* [Assignment]
Return the run of lines below that opens with the line containing "intros _ s1" and closes with the line containing "split; [by apply", keeping each one exact.

========

Lemma start_table t env s i : 0 < fork env → table_inv t s → (i < n_of s)%nat → (t = true → (fds_of s i).1.1 <= 0) →
  wp (table_end t) (daemon_start env i) (λ _ s', table_inv t s') s.
Proof.
  intros Hfork [Hs Hp] Hi Hpid. destruct (has_daemon s i Hi) as [d Hd]. unfold daemon_start. wp_steps.
  apply wp_assert; [intros _; by apply not_table|intros _]. wp_steps.
  assert (Hvirtual : wp (table_end t) (start_virtual i) (λ _ s', table_inv t s') s).
  { eapply wp_mono; [by apply (wp_frame_inv t); [auto with frame|split]|]. by intros _ s' [? _]. }
  assert (Hgo : ∀ a, wp (table_end t) (s ← get_system; if 0 <? dependencies_failed (graph s) i
      then set_daemon i (set_exit_code (WCONSTRUCT WNATURE_EXITED 3 0));; daemon_on_startup_error env i
      else
        (if need_tty d then skip else daemon_open_pipes i);;
        set_daemon i (set_pid (fork env));;
        assert a bad_argv;;
        if need_tty d then daemon_on_ready i else daemon_change_state_list i DAEMON_STATE_STARTING) (λ _ s', table_inv t s') s);
    [|destruct (argv d); auto].
  intros a. wp_steps. case_match.
  { eapply wp_mono; [apply (wp_frame_inv t); [auto 10 with frame|by split]|]. by intros _ s' [? _]. }
  assert (Hclosed : t = true → (fds_of s i).1.2 = false ∧ (fds_of s i).2 = false).
  { intros E. specialize (Hp i E). specialize (Hpid E). destruct ((fds_of s i).1.2) eqn:E1, ((fds_of s i).2) eqn:E2; (done || (exfalso; lia || (specialize (Hp ltac:(auto)); lia))). }
  wp_steps. eapply (wp_mono _ _ (λ _ s', polled_ok t s' ∧ fds_changed i (λ f, if need_tty d then f else (f.1.1, true, true)) s s')).
  { destruct (need_tty d); [|by apply open_pipes_table]. wp_steps. split; [done|]. split; [|done]. intros j. by case_decide. }
  intros _ s1 (Hs1 & Hf1). assert (Hi1 : (i < n_of s1)%nat) by by rewrite (proj2 Hf1).
  destruct (set_pid_changed s1 i (fork env) Hi1) as (d1 & Hd1 & Hf2). wp_steps. apply (wp_set_daemon _ _ _ d1); [done|]. set (s2 := set_daemons _ s1) in *.
  assert (Hs2 : table_inv t s2).
  { split; [by apply polled_put|]. apply (pids_changed t s s2 i _ Hp (changed_changed i _ _ s s1 s2 Hf1 Hf2)). intros _ _. exact Hfork. }
  eapply wp_mono; [apply (wp_frame_inv t); [auto 10 with frame|exact Hs2]|]. by intros _ s' [? _].
Qed.

Lemma on_exit_table t s i code : table_inv t s → (i < n_of s)%nat → wp (table_end t) (daemon_on_exit i code) (λ _ s', table_inv t s') s.
Proof.
  intros [Hs Hp] Hi. unfold daemon_on_exit. wp_steps. do 2 (apply wp_assert; [intros _; by apply not_table|intros _]; wp_steps).
  destruct (fds_changed_put s i (λ d, set_exit_code code (set_pid 0 d)) (λ f, (0, f.1.2, f.2))) as (d & Hd & Hf); [done|done|].
  apply (wp_set_daemon _ _ _ d); [done|]. set (s1 := set_daemons _ s) in *. wp_steps.
  eapply wp_mono; [apply (close_pipes_table t s1 i); [by apply (polled_put t s i (λ d, set_exit_code code (set_pid 0 d)) d)|by rewrite (proj2 Hf)]|].
  intros _ s2 (Hs2 & Hf2). eapply wp_mono; [apply (wp_frame_inv t); [auto with frame|]|by intros _ s' [? _]]. split; [done|].
  apply (pids_changed t s s2 i _ Hp (changed_changed i _ _ s s1 s2 Hf Hf2)). by intros _ [?|?].
Qed.

(** A piece of code that leaves the table alone keeps what holds of it. *)
Lemma frame_table {A} t (m : I A) s : frame m → table_inv t s → wp (table_end t) m (λ _ s', table_inv t s') s.
Proof. intros Hm Hs. eapply wp_mono; [by apply wp_frame_inv|]. by intros a s' [? _]. Qed.

(** The handler of a descriptor of a daemon: it is read, and closed if need be. *)
Lemma fd_event_table t s i ready index (m : I bool) : frame m → table_inv t s → entry_at s index = Some (fd_of ready i) →
  wp (table_end t) (ok ← m;
    if negb ok
    then s ← get_system; communication_unregister (index_of (polled s) (fd_of ready i));; set_daemon i (set_fd ready false);; mret false
    else mret true) (λ _ s', table_inv t s') s.
Proof.
  intros Hm Hs He. wp_steps. eapply wp_mono; [by apply (wp_frame_inv t)|]. intros ok s1 ([Hs1 Hp1] & Hf). destruct ok; cbn [negb]; [by wp_steps|].
  change (entry_at s index) with (comm_at (polled s) index) in He. destruct Hs as [[[_ _ Ho Hx _] _] _].
  assert (Hi : (i < n_of s1)%nat).
  { eapply Nat.lt_le_trans; [apply (Ho index i)|apply (framed_length _ _ Hf)]. rewrite He. destruct ready; auto. }
  assert (Hl : t = true → live s1 (fd_of ready i)).
  { intros ->. destruct (Hx index (fd_of ready i)) as [_ Hl]; [by rewrite strict_fd|done|]. destruct ready; cbn in *; by rewrite (framed_fds _ _ Hf). }
  eapply (wp_then2 _ _ _ _ _ _ _ _ (close_one t s1 i ready Hs1 Hi Hl)). intros _ s2 (Hs2 & Hf2). wp_steps. split; [done|].
  apply (pids_changed t s1 s2 i _ Hp1 Hf2). intros Et Hor. specialize (Hp1 i Et). destruct ready; cbn in *; apply Hp1; destruct Hor; auto; done.
Qed.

========

* [Answer to the problem]
  intros _ s1 (Hs1 & Hf1). assert (Hi1 : (i < n_of s1)%nat) by by rewrite (proj2 Hf1).
  destruct (set_pid_changed s1 i (fork env) Hi1) as (d1 & Hd1 & Hf2). wp_steps. apply (wp_set_daemon _ _ _ d1); [done|]. set (s2 := set_daemons _ s1) in *.
  assert (Hs2 : table_inv t s2).
  { split; [by apply polled_put|]. apply (pids_changed t s s2 i _ Hp (changed_changed i _ _ s s1 s2 Hf1 Hf2)). intros _ _. exact Hfork. }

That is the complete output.